Country-Attribute Pair Identification Using Supervised Learning
CS215 Project: Autumn 2014
Computer Science and Engineering, IIT Bombay
Team Members
Ghurye Sourabh Sunil - 130050001
Nikhil Vyas - 130050023
Utkarsh Mall - 130050037
Objective
Using statistical data of various countries as training data to extract relations expressed in random sentences.
Assigning confidence values to these extracted data of country-value pair.
Instructions
Put the c++ code (cs215.cpp) in the working directory along with knowledgebasefolder.
Put the sentences.tsv demo file in working directory.
Compile the code with c++11 --> "g++ -std=c++0x cs215.cpp"
Confidence values are calculated using Standard Normal Distribution Table which must be present in the knowledgebase folder as normal.tsv
Values with less than 10% confidence are rejected.
Output is in output file present in working folder.
Details about the code are present in presentation.
Major Function and Classes
init : Initialises normal array by normal.tsv
exist : Searches for keywords in the given vector of strings.

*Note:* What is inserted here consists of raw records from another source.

(** * Social agent simulation platform: the UI's dummy turn generator and run bookkeeping

    A shallow embedding of [ui/lib/dummy-data.ts] (the turn generator
    [createTurnForRun], the post corpus and its lookup), of
    [ui/app/page.tsx] (run status, run creation) and of
    [ui/components/ConfigForm.tsx] (the configuration form), followed by the
    properties of the specification that speak about them. Line numbers in
    the comments of the generator are those of the listing of
    [dummy-data.ts] with its types.

    Conventions of the embedding.
    - A JavaScript [number] that the code only ever uses as a count or an
      index is an integer of [Z]; where the code can produce [NaN] (a
      remainder by zero) the value is a [Js.number], [None] being [NaN].
    - [undefined] is [None]; an exception is [Throw] in the [result] monad.
    - A [Record<string, T>] is a [gmap string T]; the inner records of
      [DUMMY_TURNS], whose keys are the decimal renderings of turn numbers,
      are [gmap Z Turn.t] keyed by the number itself.
    - [Date.now()] is a parameter [Date_now], one reading for the calls of
      one turn; a timestamp built by [new Date(ms).toISOString()] is kept as
      its epoch milliseconds [ms], the call throwing outside the range of
      [Date]; [now.toISOString()] in the page is a parameter [nowIso].
    - A record is an object literal, so it inherits the members of
      [Object.prototype] (see [objectPrototypeKeys]): [Js.get] reads a key
      the way the code does, and a property that needs the roster to have
      no agent called ["__proto__"] (assigning under that key sets the
      prototype of the record) says so. *)

From stdpp Require Import base option list gmap strings pretty sorting.
From Stdlib Require Import ZArith Lia.

Open Scope Z_scope.

(** ** JavaScript primitives used by the sources *)

Module Js.

Inductive Error := TypeError | RangeError.

Inductive result (A : Type) : Type :=
| Ok (a : A)
| Throw (e : Error).
Arguments Ok {A} a.
Arguments Throw {A} e.

#[global] Instance result_ret : MRet result := fun A a => Ok a.
#[global] Instance result_bind : MBind result := fun A B f r =>
  match r with
  | Ok a => f a
  | Throw e => Throw e
  end.

(** An integer-valued [number]; [None] is [NaN]. *)
Definition number := option Z.

Definition add (a b : number) : number :=
  match a, b with
  | Some x, Some y => Some (x + y)
  | _, _ => None
  end.

(** [a % b]: the remainder has the sign of the dividend, and [x % 0] is [NaN]. *)
Definition rem (a b : number) : number :=
  match a, b with
  | Some x, Some y => if decide (y = 0) then None else Some (Z.rem x y)
  | _, _ => None
  end.

(** [l[i]]: [undefined] unless [i] is an index of [l]. *)
Definition index {A : Type} (l : list A) (i : number) : option A :=
  match i with
  | Some z => if decide (0 ≤ z) then l !! Z.to_nat z else None
  | None => None
  end.

(** [Boolean(s)] for [s : string | undefined]. *)
Definition truthy (s : option string) : bool :=
  match s with
  | Some EmptyString => false
  | Some _ => true
  | None => false
  end.

(** [xs.filter(Boolean) as string[]]. *)
Definition filterBoolean (xs : list (option string)) : list string :=
  omap (fun s => if truthy s then s else None) xs.

(** [xs.forEach((x, idx) => ...)] for a callback that updates a state [St]
    and may throw; [idx] is the index of the first element of [xs]. *)
Fixpoint forEach {A St : Type} (f : St → A → Z → result St) (xs : list A)
    (idx : Z) (s : St) : result St :=
  match xs with
  | [] => Ok s
  | x :: xs' => s' ← f s x idx; forEach f xs' (idx + 1) s'
  end.

(** [xs.find(p)]. *)
Definition find {A : Type} (p : A → bool) (xs : list A) : option A :=
  List.find p xs.

(** The largest time value of a [Date], in milliseconds from the epoch. *)
Definition maxTime : Z := 8640000000000000.

(** [new Date(ms).toISOString()] for an integer [ms]: beyond [maxTime] the
    date is invalid and [toISOString] throws a [RangeError]. The string is
    kept as [ms]. *)
Definition toISOString (ms : Z) : result Z :=
  if decide (- maxTime ≤ ms ≤ maxTime) then Ok ms else Throw RangeError.

(** The names of the members of [Object.prototype], which every object
    literal inherits: reading such a key from a record that has no entry
    for it gives the inherited member, not [undefined], and assigning to
    ["__proto__"] sets the prototype instead of adding an entry. *)
Definition objectPrototypeKeys : list string :=
  [ "__proto__"; "constructor"; "hasOwnProperty"; "isPrototypeOf";
    "propertyIsEnumerable"; "toLocaleString"; "toString"; "valueOf";
    "__defineGetter__"; "__defineSetter__"; "__lookupGetter__";
    "__lookupSetter__" ].

(** What [obj[key]] finds in a record [obj]. *)
Inductive property (T : Type) : Type :=
| Own (v : T)
| Inherited
| Undefined.
Arguments Own {T} v.
Arguments Inherited {T}.
Arguments Undefined {T}.

(** [obj[key]] for a record whose own entries are [own] and whose prototype
    is [Object.prototype]: the entry, else the inherited member (an object
    or a function, never a [T]), else [undefined]. *)
Definition get {T : Type} (own : gmap string T) (key : string) : property T :=
  match own !! key with
  | Some v => Own v
  | None => if bool_decide (key ∈ objectPrototypeKeys) then Inherited else Undefined
  end.

End Js.

Import Js.

(** ** [types/index.ts] *)

Inductive RunStatus := running | completed | failed.

#[global] Instance RunStatus_eq_dec : EqDecision RunStatus.
Proof. solve_decision. Defined.

Module Run.
Record t := mk {
  runId : string;
  createdAt : string;
  totalTurns : Z;
  totalAgents : Z;
  status : RunStatus
}.
End Run.

Module Agent.
Record t := mk {
  handle : string;
  name : string;
  bio : string;
  generatedBio : string;
  followers : Z;
  following : Z;
  postsCount : Z
}.
End Agent.

Module Post.
Record t := mk {
  uri : string;
  authorDisplayName : string;
  authorHandle : string;
  text : string;
  bookmarkCount : Z;
  likeCount : Z;
  quoteCount : Z;
  replyCount : Z;
  repostCount : Z;
  createdAt : string
}.
End Post.

Module Feed.
Record t := mk {
  feedId : string;
  runId : string;
  turnNumber : Z;
  agentHandle : string;
  postUris : list string;
  createdAt : Z
}.
End Feed.

Inductive ActionType := like | comment | follow.

#[global] Instance ActionType_eq_dec : EqDecision ActionType.
Proof. solve_decision. Defined.

Module AgentAction.
Record t := mk {
  actionId : string;
  agentHandle : string;
  postUri : option string;
  userId : option string;
  type : ActionType;
  createdAt : Z
}.
End AgentAction.

Module Turn.
Record t := mk {
  turnNumber : Z;
  agentFeeds : gmap string Feed.t;
  agentActions : gmap string (list AgentAction.t)
}.
End Turn.

Module RunConfig.
Record t := mk {
  numAgents : Z;
  numTurns : Z
}.
End RunConfig.

(** ** [lib/dummy-data.ts] *)

Definition dq : string := String (Ascii.ascii_of_nat 34) EmptyString.

Definition DUMMY_RUNS : list Run.t :=
  [ Run.mk "run_2025-01-15T10:30:00" "2025-01-15T10:30:00" 10 3 completed;
    Run.mk "run_2025-01-15T14:45:00" "2025-01-15T14:45:00" 10 4 running;
    Run.mk "run_2025-01-16T09:15:00" "2025-01-16T09:15:00" 5 3 running;
    Run.mk "run_2025-01-17T08:20:00" "2025-01-17T08:20:00" 15 4 running;
    Run.mk "run_2025-01-18T11:00:00" "2025-01-18T11:00:00" 20 4 running ].

Definition DUMMY_AGENTS : list Agent.t :=
  [ Agent.mk "@alice.bsky.social" "Alice Chen"
      "AI researcher and educator. Building the future of human-AI collaboration."
      "Alice is a passionate AI researcher who focuses on making artificial intelligence more accessible and understandable. She regularly shares insights about machine learning, human-computer interaction, and the ethical implications of AI technology."
      12450 892 3421;
    Agent.mk "@bob.tech" "Bob Martinez"
      "Software engineer | Open source contributor | Coffee enthusiast ☕"
      "Bob is an experienced software engineer with a strong focus on open-source contributions. He loves sharing technical knowledge, code reviews, and occasionally posts about his coffee adventures."
      8765 1203 2105;
    Agent.mk "@charlie.dev" "Charlie Kim"
      "Building products that matter. Former startup founder."
      "Charlie is a product-focused engineer with a background in startup entrepreneurship. He shares lessons learned, product development insights, and thoughts on building sustainable businesses."
      15432 567 4521;
    Agent.mk "@diana.design" "Diana Park"
      "UX Designer | Accessibility advocate | Design systems enthusiast"
      "Diana is a UX designer passionate about creating inclusive and accessible digital experiences. She frequently shares design system patterns, accessibility best practices, and thoughts on how design impacts user behavior."
      9876 1456 1876;
    Agent.mk "@edward.data" "Edward Wu"
      "Data scientist | ML engineer | Stats nerd 📊"
      "Edward is a data scientist who loves diving deep into datasets and building machine learning models. He shares analysis insights, statistical findings, and practical ML techniques with the community."
      11234 789 3210;
    Agent.mk "@fiona.frontend" "Fiona Lee"
      "Frontend engineer | React enthusiast | CSS wizard"
      "Fiona is a frontend engineer specializing in React and modern CSS. She enjoys building performant web applications and sharing tips on component architecture, performance optimization, and creative CSS techniques."
      6543 923 1567;
    Agent.mk "@george.backend" "George Thompson"
      "Backend engineer | Distributed systems | Database optimization"
      "George is a backend engineer with expertise in distributed systems and database design. He shares insights on system architecture, scalability challenges, and database performance tuning strategies."
      14567 612 2890;
    Agent.mk "@hannah.ai" "Hannah Rodriguez"
      "AI product manager | ML adoption | Ethical AI"
      "Hannah is a product manager focused on bringing AI products to market. She writes about ML adoption strategies, ethical considerations in AI development, and bridging the gap between technical teams and business stakeholders."
      8765 1345 2103 ].

Definition DUMMY_POSTS : list Post.t :=
  [ Post.mk "at://did:plc:example1/post1" "Alice Chen" "@alice.bsky.social"
      "Just finished reading an amazing paper on transformer architectures. The attention mechanism continues to surprise me with its elegance!"
      23 145 8 12 34 "2025-01-15T10:00:00";
    Post.mk "at://did:plc:example2/post2" "Bob Martinez" "@bob.tech"
      "Found a beautiful bug today that only shows up on Tuesdays during leap years. Classic. 🐛"
      5 67 2 8 12 "2025-01-15T11:30:00";
    Post.mk "at://did:plc:example3/post3" "Charlie Kim" "@charlie.dev"
      "The best product decisions are often the ones that seem obvious in retrospect but were controversial at the time."
      89 234 15 45 78 "2025-01-15T13:00:00";
    Post.mk "at://did:plc:example4/post4" "Diana Park" "@diana.design"
      "Accessibility isn't optional. Every design decision impacts real people with real needs. Let's build for everyone. ♿"
      156 423 28 67 112 "2025-01-15T14:15:00";
    Post.mk "at://did:plc:example5/post5" "Edward Wu" "@edward.data"
      "Just visualized a dataset with 10M rows and the patterns that emerged were fascinating. Sometimes you need to zoom out to see the forest for the trees."
      34 198 12 23 45 "2025-01-15T15:30:00";
    Post.mk "at://did:plc:example6/post6" "Fiona Lee" "@fiona.frontend"
      "CSS Grid + Flexbox = unstoppable. Just built a responsive layout that would have taken me hours before. Modern CSS is magical."
      78 312 19 34 89 "2025-01-15T16:00:00";
    Post.mk "at://did:plc:example7/post7" "George Thompson" "@george.backend"
      "Database indexing is like a library catalog system. Without it, you're searching through every book. With it, you go straight to the shelf."
      112 445 31 56 123 "2025-01-15T17:20:00";
    Post.mk "at://did:plc:example8/post8" "Hannah Rodriguez" "@hannah.ai"
      "The hardest part of building AI products isn't the technology—it's understanding user needs and ensuring the AI actually solves real problems."
      67 289 22 41 98 "2025-01-15T18:45:00";
    Post.mk "at://did:plc:example9/post9" "Alice Chen" "@alice.bsky.social"
      ("Reading through code reviews and learning so much. The best teams learn from each other. Always ask "
         +:+ dq +:+ "why?" +:+ dq +:+ " not just " +:+ dq +:+ "what?" +:+ dq)
      45 178 9 19 42 "2025-01-16T09:00:00";
    Post.mk "at://did:plc:example10/post10" "Bob Martinez" "@bob.tech"
      "Refactored a legacy component today. It's like archaeology—carefully removing layers to discover the original intent. Satisfying when it all clicks."
      28 134 6 15 29 "2025-01-16T10:30:00" ].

conff : return confidence given mean, standard deviation, value and whether keywords exist or not.
Country : stores the different values of attributes, averages and standard deviations for each country.
Algorithm
We use our knowledge base to get a certain value (mean and standard deviation)
of attributes of country.We assume that the value given in the sentences
are recent. Since the knowledge base gives us values in chronological order.
So giving more weightage to recent values rather than to older will be helpful.
Now we start moving on sentences taking out the numbers and country names,
given at end of line.Since we still do not know about what the attribute is
we try to match the number with every attribute of every country given in sentence.
Finding out confidence value with each of these assuming normal distribution of values.
In finding confidence values we also see whether the keyword or related keywords are
found in sentence or not, if found more confidence else not much.The attribute country
pair having maximum confidence value is the required attribute.
While giving final confidence we use every attributes confidence in it, since we are
not as sure as earlier if we are comparing it with other values.